At the same time he assured the many people and above all the millions of refugees in the bitterly poor republic of his sympathy. Tens of thousands of people poured into the streets of the capital Juba at the weekend, singing and dancing at the open-air services.

Even before Francis boarded the plane back to Rome, President Salva Kiir described the visit as a “milestone” for South Sudan. After the spiritual rebuke when the head of the Catholic Church criticized the country’s decision-makers in an unusually direct speech for their policies, they now have a duty. It is important to consistently implement a peace agreement that has actually already been agreed and to bring other political groups to the negotiating table – so that the constant violent attacks can finally stop.

“I am with you. I suffer for you and with you”

“I’m afraid of what my life and the lives of other children will be like in the future,” 16-year-old Joseph Lat Gatmai said during an emotional meeting with the Pope on Saturday. The boy is one of around two million internally displaced persons who are living in camps in South Sudan under sometimes dramatic conditions and with currently no prospect of improvement. “I am with you. I suffer for you and with you,” Francis called out to the displaced.

The United Nations ranks the refugee crisis as the largest in Africa and the third largest in the world. The UN has set up seven detention centers for internally displaced people since 2013, when civil war broke out two years after independence. The living conditions are sometimes dramatic: clean drinking water is scarce, diseases such as cholera and malaria are making the rounds. Many children are malnourished. After nationwide floods in 2022, the situation worsened.

Women and mothers ‘key to transforming the country’

Women and children, who often become victims of sexual violence, are particularly affected by displacement. The women and mothers are “the key to transforming the country,” said Francis. During the first part of his trip to Africa in the Democratic Republic of the Congo, the pontiff prayed for an end to violence against women and heard some shocking reports from victims of violence.

The enthusiasm for the first visit of a pope was great in the youngest country on earth. Again and again the faithful in Juba received the high guest with their typical shouts of joy and songs. Around 100,000 people came to a public fair.

Francis knows that South Sudan has a long way to go towards a future without fighting and violence. At least 20 people were killed in an attack on a village on Thursday, including four Red Cross volunteers. The country is one of the most dangerous regions for humanitarian workers in the world.

“Honest commitment to peace without alternative”

As soon as he landed, he told the leaders what the Pope expected from politicians. “So that this country doesn’t degenerate into a graveyard,” there is no alternative to an end to the fighting and an honest commitment to peace. “Future generations will honor or erase the memory of your names based on what you do now,” Francis said of President Kiir and his vice presidents, who were once enemies and now find themselves in a fragile alliance.
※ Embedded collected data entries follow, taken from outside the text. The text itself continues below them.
Lemma X11_accepted_segments_witness :
  length (split (js "@/ui/entry.core") SLASH) = 3 /\
  length (split (js "../entry..children") SLASH) = 2.
Proof.
  split.
  - exact (proj1 (X11_accepted_segments (js "@/ui/entry.core") eq_refl) eq_refl).
  - exact (proj1 (proj2 (X11_accepted_segments (js "../entry..children") eq_refl))
                 eq_refl).
Defined.

(** X12 -- No message is dead: each of the six kinds declared by the rule
    is reported for some import path. *)
Theorem X12_every_kind_reported (k : MessageId) :
  exists p : str, classify p = Some k.
Proof.
  destruct k.
  - exists (js "../entry"). reflexivity.
  - exists (js "./ui/Button"). reflexivity.
  - exists (js "./a/b/entry"). reflexivity.
  - exists (js "@/ui/Button"). reflexivity.
  - exists (js "@/ui/icons/entry"). reflexivity.
  - exists (js "@/ui/entry..children"). reflexivity.
Qed.

(** X13 -- Where a normal entry may be imported from: whatever the
    non-empty module name, the directory name and the normal entry (its
    last group may be a recognized extension), the top-level import
    [@/module/entry], the subdirectory import [./dir/entry] and the
    sibling import [./entry] are accepted, and the parent import
    [../entry] is reported as [invalidParentImport]. *)
Theorem X13_normal_entry_imports (m d f : str) :
  m <> [] -> includes m SLASH = false -> includes d SLASH = false ->
  isNormalEntry f = true ->
  classify (js "@/" ++ m ++ SLASH :: f) = None /\
  classify (js "./" ++ d ++ SLASH :: f) = None /\
  classify (js "./" ++ f) = None /\
  classify (js "../" ++ f) = Some invalidParentImport.
Proof.
  intros Hm Hms Hd Hn.
  destruct (normal_entry_chars f Hn) as [Hf Hc].
  destruct (forallb_entry_char_plain f Hc) as [Hfs Hfl].
  pose proof (normal_entry_not_children f Hn) as Hnc.
  pose proof (isNormalEntry_stripExtension f) as Hst. rewrite Hn in Hst.
  unfold classify. repeat split.
  - rewrite reports_topLevel by apply startsWith_app.
    rewrite matchTopLevel_complete by assumption.
    rewrite Hfs, Hnc, Hst. reflexivity.
  - rewrite reports_subdirectory by apply startsWith_app.
    change (slice (js "./" ++ d ++ SLASH :: f) 2) with (d ++ SLASH :: f).
    rewrite split_separator, split_no_separator by assumption.
    cbn [length Nat.eqb Nat.ltb Nat.leb].
    rewrite app_assoc, basename_last_segment by assumption.
    rewrite Hst, Hnc. reflexivity.
  - rewrite reports_subdirectory by apply startsWith_app.
    change (slice (js "./" ++ f) 2) with f.
    rewrite split_no_separator by assumption. reflexivity.
  - change (js "../" ++ f) with (js ".." ++ SLASH :: f).
    rewrite reports_parent by apply startsWith_app.
    rewrite split_separator, split_no_separator by (assumption || reflexivity).
    cbn [length Nat.ltb Nat.leb].
    rewrite basename_last_segment by assumption.
    rewrite Hnc. reflexivity.
Qed.

Lemma X13_normal_entry_imports_witness :
  classify (js "@/" ++ js "ui" ++ SLASH :: js "entry.cs.ts") = None /\
  classify (js "./" ++ js "canvas" ++ SLASH :: js "entry.cs.ts") = None /\
  classify (js "./" ++ js "entry.cs.ts") = None /\
  classify (js "../" ++ js "entry.cs.ts") = Some invalidParentImport.
Proof.
  assert (Hne : forall c s, c :: s <> @nil code_unit) by discriminate.
  exact (X13_normal_entry_imports (js "ui") (js "canvas") (js "entry.cs.ts")
                                  (Hne _ _) eq_refl eq_refl eq_refl).
Defined.

(** X14 -- Where a children entry may be imported from: with or without
    a recognized extension after it, a children entry is accepted as a
    parent import [../entry..children], whatever separator-free text
    follows the two leading dots of the directory part, and as a sibling
    import, is reported as [invalidTopLevelImportChildren] as a top-level
    import and as [invalidSubdirectoryImport] as a subdirectory import. *)
Theorem X14_children_entry_imports (m d f e : str) :
  m <> [] -> includes m SLASH = false -> includes d SLASH = false ->
  isChildrenEntry f = true ->
  e = [] \/ test EXTENSION e = true ->
  classify (js ".." ++ d ++ SLASH :: f ++ e) = None /\
  classify (js "./" ++ f ++ e) = None /\
  classify (js "@/" ++ m ++ SLASH :: f ++ e) = Some invalidTopLevelImportChildren /\
  classify (js "./" ++ d ++ SLASH :: f ++ e) = Some invalidSubdirectoryImport.
Proof.
  intros Hm Hms Hd Hc He.
  destruct (children_entry_chars f Hc) as [Hf Hfc].
  destruct (forallb_entry_char_plain f Hfc) as [Hfs Hfl].
  assert (Hstrip : stripExtension (f ++ e) = f).
  { destruct He as [-> | He];
      [rewrite app_nil_r; apply stripExtension_children | apply stripExtension_app];
      assumption. }
  assert (Hes : includes e SLASH = false /\ forallb any_char e = true).
  { destruct He as [-> | He]; [split; reflexivity | ].
    split; [apply extension_no_separator | apply extension_no_line_terminator];
      assumption. }
  destruct Hes as [Hes Hel].
  assert (Hne : f ++ e <> [])
    by (intros E; apply app_nil_inv in E as [E _]; contradiction).
  assert (Hs : includes (f ++ e) SLASH = false)
    by (rewrite includes_app, Hfs, Hes; reflexivity).
  assert (Hl : forallb any_char (f ++ e) = true)
    by (rewrite forallb_app, Hfl, Hel; reflexivity).
  assert (Hn : isNormalEntry f = false).
  { destruct (isNormalEntry f) eqn:Hn; [ | reflexivity ].
    exfalso. exact (entry_grammars_disjoint f Hn Hc). }
  unfold classify. repeat split.
  - rewrite reports_parent by apply startsWith_app.
    assert (Hdd : includes (js ".." ++ d) SLASH = false)
      by (rewrite includes_app, Hd; reflexivity).
    rewrite app_assoc, split_separator, split_no_separator by assumption.
    cbn [length Nat.ltb Nat.leb].
    rewrite basename_last_segment by assumption.
    rewrite Hstrip, Hc. reflexivity.
  - rewrite reports_subdirectory by apply startsWith_app.
    change (slice (js "./" ++ f ++ e) 2) with (f ++ e).
    rewrite split_no_separator by assumption. reflexivity.
  - rewrite reports_topLevel by apply startsWith_app.
    rewrite matchTopLevel_complete by assumption.
    rewrite Hs, Hstrip, Hc. reflexivity.
  - rewrite reports_subdirectory by apply startsWith_app.
    change (slice (js "./" ++ d ++ SLASH :: f ++ e) 2) with (d ++ SLASH :: f ++ e).
    rewrite split_separator, split_no_separator by assumption.
    cbn [length Nat.eqb Nat.ltb Nat.leb].
    rewrite app_assoc, basename_last_segment by assumption.
    rewrite Hstrip, Hn. reflexivity.
Qed.

Lemma X14_children_entry_imports_witness :
  classify (js ".." ++ js "" ++ SLASH :: js "entry..canvas.children" ++ js ".ts")
  = None /\
  classify (js "./" ++ js "entry..canvas.children" ++ js ".ts") = None /\
  classify (js "@/" ++ js "ui" ++ SLASH :: js "entry..canvas.children" ++ js ".ts")
  = Some invalidTopLevelImportChildren /\
  classify (js "./" ++ js "" ++ SLASH :: js "entry..canvas.children" ++ js ".ts")
  = Some invalidSubdirectoryImport.
Proof.
  assert (Hne : forall c s, c :: s <> @nil code_unit) by discriminate.
  exact (X14_children_entry_imports
           (js "ui") (js "") (js "entry..canvas.children") (js ".ts")
           (Hne _ _) eq_refl eq_refl eq_refl (or_intror eq_refl)).
Defined.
The Pope’s word could carry weight with the politicians, some of whom are very religious. Kiir promptly ordered 71 prisoners to be pardoned – around half of those imprisoned had been sentenced to death. A corresponding decree was read out on the state-owned TV station.

Kiir also announced that he intends to resume the so-called Rome talks, in which other rebel groups are involved in the peace process. The Catholic community of Sant’Egidio, as mediator, hopes to get the next round of negotiations, including five new groups, together in Rome at the end of February or in March. If they sign the peace document, this could significantly reduce the violence in the country, said Tobias Müller from Sant’Egidio of the German Press Agency in Juba.